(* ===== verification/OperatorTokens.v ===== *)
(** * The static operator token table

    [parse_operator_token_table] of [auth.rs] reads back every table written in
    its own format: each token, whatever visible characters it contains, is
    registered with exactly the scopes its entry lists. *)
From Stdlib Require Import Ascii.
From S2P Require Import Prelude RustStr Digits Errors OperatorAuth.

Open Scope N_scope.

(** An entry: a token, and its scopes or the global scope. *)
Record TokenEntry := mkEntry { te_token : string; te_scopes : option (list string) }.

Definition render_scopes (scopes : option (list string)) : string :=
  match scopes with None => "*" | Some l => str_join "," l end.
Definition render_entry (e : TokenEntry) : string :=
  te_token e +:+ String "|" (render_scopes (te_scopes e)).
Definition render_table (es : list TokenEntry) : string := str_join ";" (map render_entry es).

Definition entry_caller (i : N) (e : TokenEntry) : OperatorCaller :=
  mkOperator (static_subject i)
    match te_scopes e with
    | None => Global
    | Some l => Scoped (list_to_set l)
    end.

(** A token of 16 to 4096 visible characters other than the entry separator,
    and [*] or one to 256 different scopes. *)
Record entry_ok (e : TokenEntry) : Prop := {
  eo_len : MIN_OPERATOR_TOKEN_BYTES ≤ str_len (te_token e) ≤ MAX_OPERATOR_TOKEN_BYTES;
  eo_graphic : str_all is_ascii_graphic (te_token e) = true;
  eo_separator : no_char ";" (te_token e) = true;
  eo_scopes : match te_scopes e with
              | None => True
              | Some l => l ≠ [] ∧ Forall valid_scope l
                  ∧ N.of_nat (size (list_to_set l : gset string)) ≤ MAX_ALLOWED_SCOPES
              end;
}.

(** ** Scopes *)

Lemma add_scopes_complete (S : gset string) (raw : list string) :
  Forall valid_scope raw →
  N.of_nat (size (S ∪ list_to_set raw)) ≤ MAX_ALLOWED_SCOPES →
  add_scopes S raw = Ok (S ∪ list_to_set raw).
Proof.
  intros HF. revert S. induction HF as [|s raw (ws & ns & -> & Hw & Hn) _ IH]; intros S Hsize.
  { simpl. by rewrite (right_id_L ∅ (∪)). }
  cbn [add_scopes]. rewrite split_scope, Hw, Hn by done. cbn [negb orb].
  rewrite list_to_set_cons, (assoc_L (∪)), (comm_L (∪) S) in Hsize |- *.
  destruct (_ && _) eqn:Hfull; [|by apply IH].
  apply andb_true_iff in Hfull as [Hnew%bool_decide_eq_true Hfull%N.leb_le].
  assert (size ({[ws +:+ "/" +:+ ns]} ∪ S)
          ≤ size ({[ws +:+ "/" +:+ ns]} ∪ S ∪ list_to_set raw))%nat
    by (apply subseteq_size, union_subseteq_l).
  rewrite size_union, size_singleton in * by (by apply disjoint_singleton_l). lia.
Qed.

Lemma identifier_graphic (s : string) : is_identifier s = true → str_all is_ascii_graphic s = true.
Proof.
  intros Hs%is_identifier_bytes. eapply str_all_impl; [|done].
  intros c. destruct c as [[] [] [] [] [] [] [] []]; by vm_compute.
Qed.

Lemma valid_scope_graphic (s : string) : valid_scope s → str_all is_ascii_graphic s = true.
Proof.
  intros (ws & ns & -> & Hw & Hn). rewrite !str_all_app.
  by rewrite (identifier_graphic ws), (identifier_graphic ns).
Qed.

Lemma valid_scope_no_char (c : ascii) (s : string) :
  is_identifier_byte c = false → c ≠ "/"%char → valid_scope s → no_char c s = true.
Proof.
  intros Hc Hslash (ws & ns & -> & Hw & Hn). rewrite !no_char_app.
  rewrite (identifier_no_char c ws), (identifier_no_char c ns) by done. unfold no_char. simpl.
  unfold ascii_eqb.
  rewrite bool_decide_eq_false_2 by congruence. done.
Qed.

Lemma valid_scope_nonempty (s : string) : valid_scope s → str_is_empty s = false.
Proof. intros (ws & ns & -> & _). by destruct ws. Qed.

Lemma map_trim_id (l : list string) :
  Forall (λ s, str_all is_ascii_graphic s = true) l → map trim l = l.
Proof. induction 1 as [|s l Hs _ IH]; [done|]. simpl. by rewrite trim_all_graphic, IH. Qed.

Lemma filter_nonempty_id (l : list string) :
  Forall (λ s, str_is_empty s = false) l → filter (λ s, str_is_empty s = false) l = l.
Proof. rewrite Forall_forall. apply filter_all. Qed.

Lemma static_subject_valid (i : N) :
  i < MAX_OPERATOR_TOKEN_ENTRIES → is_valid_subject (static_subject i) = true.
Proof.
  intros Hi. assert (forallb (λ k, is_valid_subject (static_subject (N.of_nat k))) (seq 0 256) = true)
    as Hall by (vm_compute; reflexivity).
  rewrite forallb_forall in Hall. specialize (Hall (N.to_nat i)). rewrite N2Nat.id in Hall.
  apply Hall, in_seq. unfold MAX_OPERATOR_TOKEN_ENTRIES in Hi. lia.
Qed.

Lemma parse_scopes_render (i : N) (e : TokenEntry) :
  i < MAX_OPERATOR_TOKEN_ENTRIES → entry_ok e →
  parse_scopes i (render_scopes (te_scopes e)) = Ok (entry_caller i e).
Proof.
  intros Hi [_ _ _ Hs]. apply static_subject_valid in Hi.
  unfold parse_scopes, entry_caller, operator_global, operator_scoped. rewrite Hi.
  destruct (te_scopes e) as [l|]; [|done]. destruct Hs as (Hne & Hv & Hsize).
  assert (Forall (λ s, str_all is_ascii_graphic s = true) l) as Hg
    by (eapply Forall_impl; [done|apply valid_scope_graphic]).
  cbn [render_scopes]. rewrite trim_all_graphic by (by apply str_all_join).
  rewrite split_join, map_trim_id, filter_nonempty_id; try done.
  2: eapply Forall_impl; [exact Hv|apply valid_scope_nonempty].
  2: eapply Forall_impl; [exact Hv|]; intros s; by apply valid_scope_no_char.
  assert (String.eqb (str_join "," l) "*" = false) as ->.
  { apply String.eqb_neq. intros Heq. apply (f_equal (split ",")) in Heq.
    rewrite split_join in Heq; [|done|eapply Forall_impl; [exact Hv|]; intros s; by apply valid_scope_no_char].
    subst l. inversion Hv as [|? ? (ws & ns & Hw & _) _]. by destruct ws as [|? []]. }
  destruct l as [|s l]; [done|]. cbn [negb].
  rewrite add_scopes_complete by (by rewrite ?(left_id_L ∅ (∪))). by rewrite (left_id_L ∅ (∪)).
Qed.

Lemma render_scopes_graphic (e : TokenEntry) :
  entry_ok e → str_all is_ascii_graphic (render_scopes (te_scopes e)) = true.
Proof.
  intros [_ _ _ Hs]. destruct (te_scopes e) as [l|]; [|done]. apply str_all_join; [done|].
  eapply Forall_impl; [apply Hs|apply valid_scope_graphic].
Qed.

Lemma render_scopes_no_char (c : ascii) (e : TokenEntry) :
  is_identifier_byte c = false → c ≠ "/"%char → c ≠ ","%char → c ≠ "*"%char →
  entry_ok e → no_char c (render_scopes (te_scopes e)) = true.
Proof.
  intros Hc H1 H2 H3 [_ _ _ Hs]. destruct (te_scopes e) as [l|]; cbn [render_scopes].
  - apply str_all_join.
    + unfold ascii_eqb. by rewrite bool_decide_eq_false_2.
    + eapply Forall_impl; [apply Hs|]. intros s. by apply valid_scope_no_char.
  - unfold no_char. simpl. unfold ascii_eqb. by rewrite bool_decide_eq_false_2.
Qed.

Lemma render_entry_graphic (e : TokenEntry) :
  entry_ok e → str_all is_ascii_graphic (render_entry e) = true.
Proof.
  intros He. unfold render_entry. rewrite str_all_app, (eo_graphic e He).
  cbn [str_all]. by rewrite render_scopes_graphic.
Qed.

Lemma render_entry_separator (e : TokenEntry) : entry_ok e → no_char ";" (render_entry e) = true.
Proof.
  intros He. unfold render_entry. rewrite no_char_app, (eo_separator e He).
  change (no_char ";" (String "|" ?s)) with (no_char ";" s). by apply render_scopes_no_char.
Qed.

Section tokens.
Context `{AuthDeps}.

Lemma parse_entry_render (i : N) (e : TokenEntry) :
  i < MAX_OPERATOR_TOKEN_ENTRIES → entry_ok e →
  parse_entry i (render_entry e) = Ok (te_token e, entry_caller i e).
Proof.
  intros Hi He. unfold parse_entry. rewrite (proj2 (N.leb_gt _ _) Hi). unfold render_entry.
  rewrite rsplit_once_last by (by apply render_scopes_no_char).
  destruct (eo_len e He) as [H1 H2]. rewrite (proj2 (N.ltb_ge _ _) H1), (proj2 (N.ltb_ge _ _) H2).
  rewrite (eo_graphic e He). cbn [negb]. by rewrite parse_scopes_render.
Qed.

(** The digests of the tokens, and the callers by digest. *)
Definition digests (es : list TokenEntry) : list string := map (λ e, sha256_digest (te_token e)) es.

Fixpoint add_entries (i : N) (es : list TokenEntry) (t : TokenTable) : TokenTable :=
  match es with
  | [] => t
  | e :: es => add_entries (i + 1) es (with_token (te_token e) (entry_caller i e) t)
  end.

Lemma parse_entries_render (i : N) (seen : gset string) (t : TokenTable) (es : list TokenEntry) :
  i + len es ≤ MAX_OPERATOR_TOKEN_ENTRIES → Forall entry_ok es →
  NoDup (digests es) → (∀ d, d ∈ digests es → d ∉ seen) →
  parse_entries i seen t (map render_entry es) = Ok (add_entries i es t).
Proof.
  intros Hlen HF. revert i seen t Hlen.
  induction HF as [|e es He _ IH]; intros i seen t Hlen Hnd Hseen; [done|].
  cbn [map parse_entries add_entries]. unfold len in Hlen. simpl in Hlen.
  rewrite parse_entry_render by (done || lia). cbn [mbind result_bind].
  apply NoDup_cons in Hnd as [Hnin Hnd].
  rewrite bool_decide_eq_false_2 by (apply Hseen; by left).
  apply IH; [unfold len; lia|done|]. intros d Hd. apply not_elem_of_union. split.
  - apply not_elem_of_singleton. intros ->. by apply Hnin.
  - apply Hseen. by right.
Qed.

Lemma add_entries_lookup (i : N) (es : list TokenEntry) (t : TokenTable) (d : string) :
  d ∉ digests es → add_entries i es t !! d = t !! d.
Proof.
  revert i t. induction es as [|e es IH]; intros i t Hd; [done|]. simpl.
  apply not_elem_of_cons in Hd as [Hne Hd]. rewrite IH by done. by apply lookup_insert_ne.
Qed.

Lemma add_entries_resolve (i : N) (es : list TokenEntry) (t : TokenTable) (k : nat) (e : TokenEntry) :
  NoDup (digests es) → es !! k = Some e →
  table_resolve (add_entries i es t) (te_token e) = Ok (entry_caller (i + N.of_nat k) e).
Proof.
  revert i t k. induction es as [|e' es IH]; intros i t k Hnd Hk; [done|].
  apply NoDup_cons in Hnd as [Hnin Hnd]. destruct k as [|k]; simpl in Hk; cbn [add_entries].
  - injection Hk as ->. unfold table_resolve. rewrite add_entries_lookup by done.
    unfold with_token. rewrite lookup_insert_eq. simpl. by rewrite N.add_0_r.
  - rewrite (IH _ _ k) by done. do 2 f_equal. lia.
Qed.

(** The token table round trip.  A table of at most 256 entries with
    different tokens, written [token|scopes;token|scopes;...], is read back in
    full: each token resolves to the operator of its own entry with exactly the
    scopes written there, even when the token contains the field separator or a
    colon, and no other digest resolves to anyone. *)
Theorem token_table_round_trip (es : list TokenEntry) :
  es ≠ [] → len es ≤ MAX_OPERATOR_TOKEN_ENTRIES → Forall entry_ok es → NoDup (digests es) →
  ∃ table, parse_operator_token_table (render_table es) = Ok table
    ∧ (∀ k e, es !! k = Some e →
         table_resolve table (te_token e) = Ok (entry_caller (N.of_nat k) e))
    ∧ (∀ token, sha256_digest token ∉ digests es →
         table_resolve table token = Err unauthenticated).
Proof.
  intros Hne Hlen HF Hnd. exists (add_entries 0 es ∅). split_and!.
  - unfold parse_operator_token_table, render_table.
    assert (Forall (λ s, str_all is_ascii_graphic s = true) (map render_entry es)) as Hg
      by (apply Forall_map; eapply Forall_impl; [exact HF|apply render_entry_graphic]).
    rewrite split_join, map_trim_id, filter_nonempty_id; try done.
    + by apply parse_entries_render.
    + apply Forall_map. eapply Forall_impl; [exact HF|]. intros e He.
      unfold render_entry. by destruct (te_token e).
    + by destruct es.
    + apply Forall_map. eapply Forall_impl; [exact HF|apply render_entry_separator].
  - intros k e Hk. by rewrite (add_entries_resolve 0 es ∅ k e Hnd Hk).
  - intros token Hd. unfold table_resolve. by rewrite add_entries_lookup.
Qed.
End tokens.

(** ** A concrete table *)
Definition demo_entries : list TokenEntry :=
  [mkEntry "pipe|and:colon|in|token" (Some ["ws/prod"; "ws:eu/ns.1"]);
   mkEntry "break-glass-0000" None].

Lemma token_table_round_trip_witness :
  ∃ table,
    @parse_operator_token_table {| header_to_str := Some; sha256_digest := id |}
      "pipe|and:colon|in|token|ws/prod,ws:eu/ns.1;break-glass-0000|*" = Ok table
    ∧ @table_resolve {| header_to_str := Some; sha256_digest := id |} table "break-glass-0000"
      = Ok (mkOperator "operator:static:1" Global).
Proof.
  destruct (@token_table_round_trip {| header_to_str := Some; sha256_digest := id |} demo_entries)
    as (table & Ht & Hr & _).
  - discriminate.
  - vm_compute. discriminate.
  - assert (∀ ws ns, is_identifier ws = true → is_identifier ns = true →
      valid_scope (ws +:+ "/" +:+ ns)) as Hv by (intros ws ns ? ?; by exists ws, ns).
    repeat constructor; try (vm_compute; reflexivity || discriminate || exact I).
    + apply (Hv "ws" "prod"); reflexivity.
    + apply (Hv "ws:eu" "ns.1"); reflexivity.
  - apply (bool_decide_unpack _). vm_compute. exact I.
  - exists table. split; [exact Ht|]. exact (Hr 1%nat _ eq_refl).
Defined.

══════

You are asked to count the lines of the records above in which the word "other" occurs, and to give only that number.

2